# ABOUT THIS TASK
Copy all lines holding the word "Hnil" from the entries.

%%

Lemma findIntent_outcomes_witness :
  (findIntent (sample_env (AgentErrorResponse agent_disconnected))
     "ViewChart" instrument None start).1
  = Throw (Error "AgentDisconnected").
Proof.
  exact (proj1 (findIntent_outcomes (sample_env (AgentErrorResponse agent_disconnected))
                  "ViewChart" instrument None start
                  (AgentErrorResponse agent_disconnected) eq_refl)
               agent_disconnected eq_refl).
Defined.

Example findIntent_no_apps :
  (findIntent (sample_env (found_apps [])) "ViewChart" instrument None start).1
  = Throw (Error "NoAppsFound").
Proof. vm_compute. reflexivity. Qed.

Example findIntent_two_apps :
  (findIntent (sample_env (found_apps [app_A; app_B])) "ViewChart" instrument None start).1
  = Return {| intent := viewChart; apps := [app_A; app_B] |}.
Proof. vm_compute. reflexivity. Qed.

Lemma findIntentsByContext_run (env : Collaborators) (context : Context) (w : World) :
  let messageOut := FindIntentsByContextAgentRequest context (minted_meta env (minted w)) in
  findIntentsByContext env context w
  = (match exchange_result env messageOut "findIntentsByContextResponse" with
     | Return (FindIntentsByContextAgentResponse ais) =>
         if (length ais =? 0)%nat then Throw (Error NoAppsFound) else Return ais
     | Return _ => Throw (TypeError "Cannot read properties of undefined (reading 'length')")
     | Throw e => Throw e
     end,
     after_request w [CallExchange messageOut "findIntentsByContextResponse"]).
Proof.
  intros messageOut.
  unfold findIntentsByContext. run_calls. fold messageOut. unfold after_request.
  destruct (exchange_result env messageOut "findIntentsByContextResponse") as [r|e];
    [|reflexivity].
  destruct r as [ai|ais|d|e]; simpl; try reflexivity.
  destruct (length ais =? 0)%nat; reflexivity.
Qed.

(** The claim of C2 fails for [findIntentsByContext]: an AppIntent without
    candidates comes back as part of a successful result. *)
Lemma findIntentsByContext_returns_empty_candidates :
  let unsupported := {| intent := viewChart; apps := [] |} in
  (findIntentsByContext (sample_env (FindIntentsByContextAgentResponse [unsupported]))
     instrument start).1
  = Return [unsupported].
Proof. vm_compute. reflexivity. Qed.

(** C2, amended. A successful result of [findIntent] has a candidate list
    that is not empty, and a response with an empty candidate list makes it
    fail with [NoAppsFound]. A successful result of [findIntentsByContext] is
    the response's list of AppIntents as it came, and is not empty; a response
    with no AppIntent makes it fail with [NoAppsFound]. *)
Theorem lookups_surface_empty_results (env : Collaborators) (intent : string)
    (context : Context) (resultType : option string) (w : World) :
  (forall ai w', findIntent env intent context resultType w = (Return ai, w') ->
     apps ai <> []) /\
  (forall ai,
     exchange_result env
       (FindIntentAgentRequest intent context resultType (minted_meta env (minted w)))
       "findIntentResponse" = Return (FindIntentAgentResponse ai) ->
     apps ai = [] ->
     (findIntent env intent context resultType w).1 = Throw (Error NoAppsFound)) /\
  (forall ais w', findIntentsByContext env context w = (Return ais, w') ->
     ais <> [] /\
     exchange_result env
       (FindIntentsByContextAgentRequest context (minted_meta env (minted w)))
       "findIntentsByContextResponse" = Return (FindIntentsByContextAgentResponse ais)) /\
  (exchange_result env
     (FindIntentsByContextAgentRequest context (minted_meta env (minted w)))
     "findIntentsByContextResponse" = Return (FindIntentsByContextAgentResponse []) ->
   (findIntentsByContext env context w).1 = Throw (Error NoAppsFound)).
Proof.
  split; [|split; [|split]].
  - intros ai w' Hrun.
    destruct (exchange_result env
                (FindIntentAgentRequest intent context resultType
                   (minted_meta env (minted w))) "findIntentResponse")
      as [result|e] eqn:Hresult.
    + rewrite (findIntent_run env intent context resultType w result Hresult) in Hrun.
      destruct result as [ai0|ais|d|e]; try discriminate.
      destruct (apps ai0) as [|a l] eqn:Happs; simpl in Hrun; [discriminate|].
      injection Hrun as <- _. simpl. discriminate.
    + rewrite (findIntent_rejected env intent context resultType w e Hresult) in Hrun.
      discriminate.
  - intros ai Hresult Hnil.
    rewrite (findIntent_run env intent context resultType w _ Hresult). simpl.
    rewrite Hnil. reflexivity.
  - intros ais w' Hrun. rewrite findIntentsByContext_run in Hrun.
    destruct (exchange_result env _ "findIntentsByContextResponse") as [r|e];
      [|discriminate].
    destruct r as [ai|ais0|d|e]; try discriminate.
    destruct ais0 as [|a l]; simpl in Hrun; [discriminate|].
    injection Hrun as <- _. split; [discriminate|reflexivity].
  - intros Hresult. rewrite findIntentsByContext_run, Hresult. reflexivity.
Qed.

Lemma result_filter_is_result_for (messageOut : AgentRequest)
    (m : RaiseIntentResultAgentResponse) :
  result_filter messageOut m = true
  <-> is_result_for (requestUuid (request_meta messageOut)) m.
Proof.
  unfold result_filter, is_result_for.
  rewrite andb_true_iff, !loose_eq_true. reflexivity.
Qed.

(** The calls of [raiseSpecificIntent], whatever the gateway answers. *)
Lemma raiseSpecificIntent_calls (env : Collaborators) (intent : string)
    (context : Context) (app : AppIdentifier) (w : World) :
  let messageOut := RaiseIntentAgentRequest intent context app (minted_meta env (minted w)) in
  (raiseSpecificIntent env intent context app w).2
  = after_request w [CallWaitFor (result_filter messageOut);
                     CallExchange messageOut "raiseIntentResponse"].
Proof.
  intros messageOut.
  unfold raiseSpecificIntent, createResultPromise. run_calls.
  fold messageOut. unfold after_request.
  destruct (exchange_result env messageOut "raiseIntentResponse") as [r|e];
    [|reflexivity].
  destruct r as [ai|ais|d|e]; simpl; try reflexivity.
  rewrite em_truthy. reflexivity.
Qed.

(** The resolution handed back wraps the promise made before the request
    was sent. *)
Lemma raiseSpecificIntent_promise (env : Collaborators) (intent : string)
    (context : Context) (app : AppIdentifier) (w w' : World)
    (resolution : IntentResolution) :
  raiseSpecificIntent env intent context app w = (Return resolution, w') ->
  res_resultPromise resolution
  = {| rp_filter := result_filter
         (RaiseIntentAgentRequest intent context app (minted_meta env (minted w)));
       rp_then := createResultPromise_then |}.
Proof.
  unfold raiseSpecificIntent, createResultPromise. run_calls.
  destruct (exchange_result env _ "raiseIntentResponse") as [r|e]; [|discriminate].
  destruct r as [ai|ais|d|e]; simpl; try discriminate.
  - intros [= <- _]. reflexivity.
  - rewrite em_truthy. discriminate.
Qed.

(** C3. Every execution of [raiseSpecificIntent] makes exactly three calls
    on the gateway, in this order: [createMeta], then [waitFor] with a
    predicate that holds of the messages of type [raiseIntentResultResponse]
    whose request uuid is the request's, then [exchange] with the raise
    request. The subscription is there before the request is sent. *)
Theorem raiseSpecificIntent_subscribes_before_sending (env : Collaborators)
    (intent : string) (context : Context) (app : AppIdentifier) (w : World) :
  let meta := minted_meta env (minted w) in
  let messageOut := RaiseIntentAgentRequest intent context app meta in
  exists filter,
    calls (raiseSpecificIntent env intent context app w).2
    = calls w ++ [CallCreateMeta; CallWaitFor filter;
                  CallExchange messageOut "raiseIntentResponse"] /\
    forall m, filter m = true <-> is_result_for (requestUuid meta) m.
Proof.
  intros meta messageOut. exists (result_filter messageOut). split.
  - rewrite raiseSpecificIntent_calls. reflexivity.
  - intros m. apply result_filter_is_result_for.
Qed.

Lemma filterApps_matches_target (matched : AppIntent) (app : AppIdentifier) :
  apps (filterApps matched app) = filter (matches_target app) (apps matched).
Proof.
  unfold filterApps. simpl. apply list_filter_iff.
  intros a. apply matchAppId_matches_target.
Qed.

Lemma raiseIntent_target_run (env : Collaborators) (intent : string) (context : Context)
    (app : AppIdentifier) (w w' : World) (matched : AppIntent) :
  findIntent env intent context None w = (Return matched, w') ->
  raiseIntent env intent context (Some app) w
  = (if (length (apps (filterApps matched app)) =? 0)%nat && truthy_opt (instanceId app)
     then throw (Error TargetInstanceUnavailable)
     else if (length (apps (filterApps matched app)) =? 0)%nat && truthy (appId app)
     then throw (Error TargetAppUnavailable)
     else raiseSpecificIntent env intent context app) w'.
Proof.
  intros Hfound. unfold raiseIntent, bind at 1. rewrite Hfound. reflexivity.
Qed.

(** A failing lookup is the failure of [raiseIntent]. *)
Lemma raiseIntent_lookup_failed (env : Collaborators) (intent : string)
    (context : Context) (app : option AppIdentifier) (w w' : World) (e : Thrown) :
  findIntent env intent context None w = (Throw e, w') ->
  raiseIntent env intent context app w = (Throw e, w').
Proof.
  intros Hfound. unfold raiseIntent, bind at 1. rewrite Hfound. reflexivity.
Qed.

(** The claim of C1 fails for a target whose [instanceId] is set to the
    empty string: no candidate matches it, and the call fails with
    [TargetAppUnavailable]. *)
Lemma raiseIntent_blank_instanceId :
  let env := sample_env (found_apps [app_B]) in
  (findIntent env "ViewChart" instrument None start).1
    = Return {| intent := viewChart; apps := [app_B] |} /\
  filter (matches_target app_A_blank) [app_B] = [] /\
  instanceId app_A_blank = Some "" /\
  (raiseIntent env "ViewChart" instrument (Some app_A_blank) start).1
    = Throw (Error TargetAppUnavailable) /\
  (raiseIntent env "ViewChart" instrument (Some app_A_blank) start).1
    <> Throw (Error TargetInstanceUnavailable).
Proof. vm_compute. repeat split; discriminate. Qed.

(** C1, amended. When [raiseIntent] is given a target app and the lookup
    returns, the candidates are filtered by the AppIdentifier match rule.
    With no candidate left, the call fails with [TargetInstanceUnavailable]
    when the target's [instanceId] is a non-empty string, and with
    [TargetAppUnavailable] when it is not and the target's [appId] is a
    non-empty string. In every other case the call is that of
    [raiseSpecificIntent] on the target as supplied: the raise request sent
    through [exchange] names that target. *)
Theorem raiseIntent_with_target (env : Collaborators) (intent : string)
    (context : Context) (app : AppIdentifier) (w w' : World) (matched : AppIntent) :
  findIntent env intent context None w = (Return matched, w') ->
  let candidates := filter (matches_target app) (apps matched) in
  let messageOut := RaiseIntentAgentRequest intent context app (minted_meta env (minted w')) in
  apps (filterApps matched app) = candidates /\
  (candidates = [] -> truthy_opt (instanceId app) = true ->
   raiseIntent env intent context (Some app) w
   = (Throw (Error TargetInstanceUnavailable), w')) /\
  (candidates = [] -> truthy_opt (instanceId app) = false -> truthy (appId app) = true ->
   raiseIntent env intent context (Some app) w
   = (Throw (Error TargetAppUnavailable), w')) /\
  (candidates <> [] \/ (truthy_opt (instanceId app) = false /\ truthy (appId app) = false) ->
   raiseIntent env intent context (Some app) w
   = raiseSpecificIntent env intent context app w' /\
   calls (raiseIntent env intent context (Some app) w).2
   = calls w' ++ [CallCreateMeta; CallWaitFor (result_filter messageOut);
                  CallExchange messageOut "raiseIntentResponse"]).
Proof.
  intros Hfound candidates messageOut.
  rewrite (raiseIntent_target_run env intent context app w w' matched Hfound).
  rewrite filterApps_matches_target. fold candidates.
  split; [reflexivity|]. split; [|split].
  - intros -> ->. reflexivity.
  - intros -> -> ->. reflexivity.
  - intros Hother.
    assert (Hraise :
      (if (length candidates =? 0)%nat && truthy_opt (instanceId app)
       then throw (Error TargetInstanceUnavailable)
       else if (length candidates =? 0)%nat && truthy (appId app)
       then throw (Error TargetAppUnavailable)
       else raiseSpecificIntent env intent context app) w'
      = raiseSpecificIntent env intent context app w').
    { destruct Hother as [Hne|[-> ->]].
      - destruct candidates; [contradiction|reflexivity].
      - rewrite !andb_false_r. reflexivity. }
    rewrite Hraise. split; [reflexivity|].
    rewrite raiseSpecificIntent_calls. reflexivity.
Qed.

%%

# EXERCISE OUTPUT
  - intros ai Hresult Hnil.
    rewrite Hnil. reflexivity.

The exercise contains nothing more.